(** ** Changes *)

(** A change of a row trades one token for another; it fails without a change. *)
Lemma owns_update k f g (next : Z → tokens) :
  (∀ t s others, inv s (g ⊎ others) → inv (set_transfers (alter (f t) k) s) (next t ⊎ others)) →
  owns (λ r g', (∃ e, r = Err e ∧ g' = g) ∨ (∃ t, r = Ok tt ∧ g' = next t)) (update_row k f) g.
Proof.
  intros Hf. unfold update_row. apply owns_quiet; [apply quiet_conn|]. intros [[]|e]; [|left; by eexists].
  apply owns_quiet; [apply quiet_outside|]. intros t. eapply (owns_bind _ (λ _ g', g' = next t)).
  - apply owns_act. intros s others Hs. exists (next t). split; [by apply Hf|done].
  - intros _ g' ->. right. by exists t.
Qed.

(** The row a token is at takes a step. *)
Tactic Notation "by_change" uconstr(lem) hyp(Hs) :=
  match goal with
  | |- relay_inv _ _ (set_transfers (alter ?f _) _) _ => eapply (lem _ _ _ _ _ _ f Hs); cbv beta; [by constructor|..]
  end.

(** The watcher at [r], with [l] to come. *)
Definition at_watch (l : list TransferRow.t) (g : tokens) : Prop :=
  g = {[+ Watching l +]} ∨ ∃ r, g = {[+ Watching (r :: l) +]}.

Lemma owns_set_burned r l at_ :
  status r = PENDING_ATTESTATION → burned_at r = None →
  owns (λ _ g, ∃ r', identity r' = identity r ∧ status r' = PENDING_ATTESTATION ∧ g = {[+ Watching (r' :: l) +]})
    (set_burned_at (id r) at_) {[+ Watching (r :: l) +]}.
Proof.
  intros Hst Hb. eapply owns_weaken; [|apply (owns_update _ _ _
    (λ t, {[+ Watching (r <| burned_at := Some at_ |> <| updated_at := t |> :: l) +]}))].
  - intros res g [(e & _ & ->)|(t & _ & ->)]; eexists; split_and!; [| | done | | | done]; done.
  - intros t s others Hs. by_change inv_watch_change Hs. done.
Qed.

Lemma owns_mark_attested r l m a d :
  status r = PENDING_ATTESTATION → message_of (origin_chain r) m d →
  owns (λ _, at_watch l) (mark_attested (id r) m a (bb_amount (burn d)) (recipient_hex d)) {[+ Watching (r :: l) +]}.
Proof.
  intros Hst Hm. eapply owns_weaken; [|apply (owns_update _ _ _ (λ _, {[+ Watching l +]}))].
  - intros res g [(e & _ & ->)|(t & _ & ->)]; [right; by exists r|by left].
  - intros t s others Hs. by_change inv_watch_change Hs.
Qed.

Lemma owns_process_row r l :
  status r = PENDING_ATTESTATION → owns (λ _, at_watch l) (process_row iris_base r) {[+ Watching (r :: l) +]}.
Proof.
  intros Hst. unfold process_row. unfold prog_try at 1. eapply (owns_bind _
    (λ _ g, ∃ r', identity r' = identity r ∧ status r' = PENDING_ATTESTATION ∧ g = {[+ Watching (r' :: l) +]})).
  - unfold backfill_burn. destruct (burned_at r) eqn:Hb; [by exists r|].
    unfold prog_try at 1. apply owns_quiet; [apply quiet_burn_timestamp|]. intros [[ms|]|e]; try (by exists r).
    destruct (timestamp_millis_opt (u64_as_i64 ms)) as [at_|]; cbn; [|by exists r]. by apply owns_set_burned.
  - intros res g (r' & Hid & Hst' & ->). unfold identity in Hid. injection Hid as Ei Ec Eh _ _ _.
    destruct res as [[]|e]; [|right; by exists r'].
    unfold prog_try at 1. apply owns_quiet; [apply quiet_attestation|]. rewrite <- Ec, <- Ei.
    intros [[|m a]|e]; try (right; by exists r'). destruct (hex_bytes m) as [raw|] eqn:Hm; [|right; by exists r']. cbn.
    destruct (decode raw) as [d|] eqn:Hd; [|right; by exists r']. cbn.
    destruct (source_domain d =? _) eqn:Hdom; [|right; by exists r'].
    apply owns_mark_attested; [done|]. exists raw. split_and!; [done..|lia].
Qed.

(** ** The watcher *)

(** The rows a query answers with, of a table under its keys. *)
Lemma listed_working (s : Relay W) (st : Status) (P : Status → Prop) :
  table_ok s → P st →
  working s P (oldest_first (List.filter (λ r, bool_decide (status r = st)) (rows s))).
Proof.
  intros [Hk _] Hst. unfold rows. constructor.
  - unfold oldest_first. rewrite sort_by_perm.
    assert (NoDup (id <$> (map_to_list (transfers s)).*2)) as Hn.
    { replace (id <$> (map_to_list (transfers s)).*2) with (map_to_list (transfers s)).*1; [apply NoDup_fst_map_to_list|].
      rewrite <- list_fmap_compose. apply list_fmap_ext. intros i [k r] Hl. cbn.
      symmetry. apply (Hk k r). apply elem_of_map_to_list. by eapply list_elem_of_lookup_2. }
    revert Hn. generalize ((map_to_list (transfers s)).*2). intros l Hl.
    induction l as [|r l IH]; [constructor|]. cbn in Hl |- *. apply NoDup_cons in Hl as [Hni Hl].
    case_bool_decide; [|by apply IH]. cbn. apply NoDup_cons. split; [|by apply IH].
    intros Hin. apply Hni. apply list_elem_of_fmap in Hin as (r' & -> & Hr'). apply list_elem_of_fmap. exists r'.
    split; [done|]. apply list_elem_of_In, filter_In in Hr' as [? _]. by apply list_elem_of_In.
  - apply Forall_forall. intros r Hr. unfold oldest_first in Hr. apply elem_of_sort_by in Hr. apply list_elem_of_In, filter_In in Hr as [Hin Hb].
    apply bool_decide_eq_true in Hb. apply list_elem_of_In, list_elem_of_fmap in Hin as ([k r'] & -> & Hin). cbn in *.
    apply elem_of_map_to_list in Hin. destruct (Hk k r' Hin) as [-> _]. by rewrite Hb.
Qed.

■ **Task requirements**: Your task is to extract all of the records exactly.

■ **Reply to the task**:
(** ** Changes *)

(** A change of a row trades one token for another; it fails without a change. *)
Lemma owns_update k f g (next : Z → tokens) :
  (∀ t s others, inv s (g ⊎ others) → inv (set_transfers (alter (f t) k) s) (next t ⊎ others)) →
  owns (λ r g', (∃ e, r = Err e ∧ g' = g) ∨ (∃ t, r = Ok tt ∧ g' = next t)) (update_row k f) g.
Proof.
  intros Hf. unfold update_row. apply owns_quiet; [apply quiet_conn|]. intros [[]|e]; [|left; by eexists].
  apply owns_quiet; [apply quiet_outside|]. intros t. eapply (owns_bind _ (λ _ g', g' = next t)).
  - apply owns_act. intros s others Hs. exists (next t). split; [by apply Hf|done].
  - intros _ g' ->. right. by exists t.
Qed.

(** The row a token is at takes a step. *)
Tactic Notation "by_change" uconstr(lem) hyp(Hs) :=
  match goal with
  | |- relay_inv _ _ (set_transfers (alter ?f _) _) _ => eapply (lem _ _ _ _ _ _ f Hs); cbv beta; [by constructor|..]
  end.

(** The watcher at [r], with [l] to come. *)
Definition at_watch (l : list TransferRow.t) (g : tokens) : Prop :=
  g = {[+ Watching l +]} ∨ ∃ r, g = {[+ Watching (r :: l) +]}.

Lemma owns_set_burned r l at_ :
  status r = PENDING_ATTESTATION → burned_at r = None →
  owns (λ _ g, ∃ r', identity r' = identity r ∧ status r' = PENDING_ATTESTATION ∧ g = {[+ Watching (r' :: l) +]})
    (set_burned_at (id r) at_) {[+ Watching (r :: l) +]}.
Proof.
  intros Hst Hb. eapply owns_weaken; [|apply (owns_update _ _ _
    (λ t, {[+ Watching (r <| burned_at := Some at_ |> <| updated_at := t |> :: l) +]}))].
  - intros res g [(e & _ & ->)|(t & _ & ->)]; eexists; split_and!; [| | done | | | done]; done.
  - intros t s others Hs. by_change inv_watch_change Hs. done.
Qed.

Lemma owns_mark_attested r l m a d :
  status r = PENDING_ATTESTATION → message_of (origin_chain r) m d →
  owns (λ _, at_watch l) (mark_attested (id r) m a (bb_amount (burn d)) (recipient_hex d)) {[+ Watching (r :: l) +]}.
Proof.
  intros Hst Hm. eapply owns_weaken; [|apply (owns_update _ _ _ (λ _, {[+ Watching l +]}))].
  - intros res g [(e & _ & ->)|(t & _ & ->)]; [right; by exists r|by left].
  - intros t s others Hs. by_change inv_watch_change Hs.
Qed.

Lemma owns_process_row r l :
  status r = PENDING_ATTESTATION → owns (λ _, at_watch l) (process_row iris_base r) {[+ Watching (r :: l) +]}.
Proof.
  intros Hst. unfold process_row. unfold prog_try at 1. eapply (owns_bind _
    (λ _ g, ∃ r', identity r' = identity r ∧ status r' = PENDING_ATTESTATION ∧ g = {[+ Watching (r' :: l) +]})).
  - unfold backfill_burn. destruct (burned_at r) eqn:Hb; [by exists r|].
    unfold prog_try at 1. apply owns_quiet; [apply quiet_burn_timestamp|]. intros [[ms|]|e]; try (by exists r).
    destruct (timestamp_millis_opt (u64_as_i64 ms)) as [at_|]; cbn; [|by exists r]. by apply owns_set_burned.
  - intros res g (r' & Hid & Hst' & ->). unfold identity in Hid. injection Hid as Ei Ec Eh _ _ _.
    destruct res as [[]|e]; [|right; by exists r'].
    unfold prog_try at 1. apply owns_quiet; [apply quiet_attestation|]. rewrite <- Ec, <- Ei.
    intros [[|m a]|e]; try (right; by exists r'). destruct (hex_bytes m) as [raw|] eqn:Hm; [|right; by exists r']. cbn.
    destruct (decode raw) as [d|] eqn:Hd; [|right; by exists r']. cbn.
    destruct (source_domain d =? _) eqn:Hdom; [|right; by exists r'].
    apply owns_mark_attested; [done|]. exists raw. split_and!; [done..|lia].
Qed.

(** ** The watcher *)

(** The rows a query answers with, of a table under its keys. *)
Lemma listed_working (s : Relay W) (st : Status) (P : Status → Prop) :
  table_ok s → P st →
  working s P (oldest_first (List.filter (λ r, bool_decide (status r = st)) (rows s))).
Proof.
  intros [Hk _] Hst. unfold rows. constructor.
  - unfold oldest_first. rewrite sort_by_perm.
    assert (NoDup (id <$> (map_to_list (transfers s)).*2)) as Hn.
    { replace (id <$> (map_to_list (transfers s)).*2) with (map_to_list (transfers s)).*1; [apply NoDup_fst_map_to_list|].
      rewrite <- list_fmap_compose. apply list_fmap_ext. intros i [k r] Hl. cbn.
      symmetry. apply (Hk k r). apply elem_of_map_to_list. by eapply list_elem_of_lookup_2. }
    revert Hn. generalize ((map_to_list (transfers s)).*2). intros l Hl.
    induction l as [|r l IH]; [constructor|]. cbn in Hl |- *. apply NoDup_cons in Hl as [Hni Hl].
    case_bool_decide; [|by apply IH]. cbn. apply NoDup_cons. split; [|by apply IH].
    intros Hin. apply Hni. apply list_elem_of_fmap in Hin as (r' & -> & Hr'). apply list_elem_of_fmap. exists r'.
    split; [done|]. apply list_elem_of_In, filter_In in Hr' as [? _]. by apply list_elem_of_In.
  - apply Forall_forall. intros r Hr. unfold oldest_first in Hr. apply elem_of_sort_by in Hr. apply list_elem_of_In, filter_In in Hr as [Hin Hb].
    apply bool_decide_eq_true in Hb. apply list_elem_of_In, list_elem_of_fmap in Hin as ([k r'] & -> & Hin). cbn in *.
    apply elem_of_map_to_list in Hin. destruct (Hk k r' Hin) as [-> _]. by rewrite Hb.
Qed.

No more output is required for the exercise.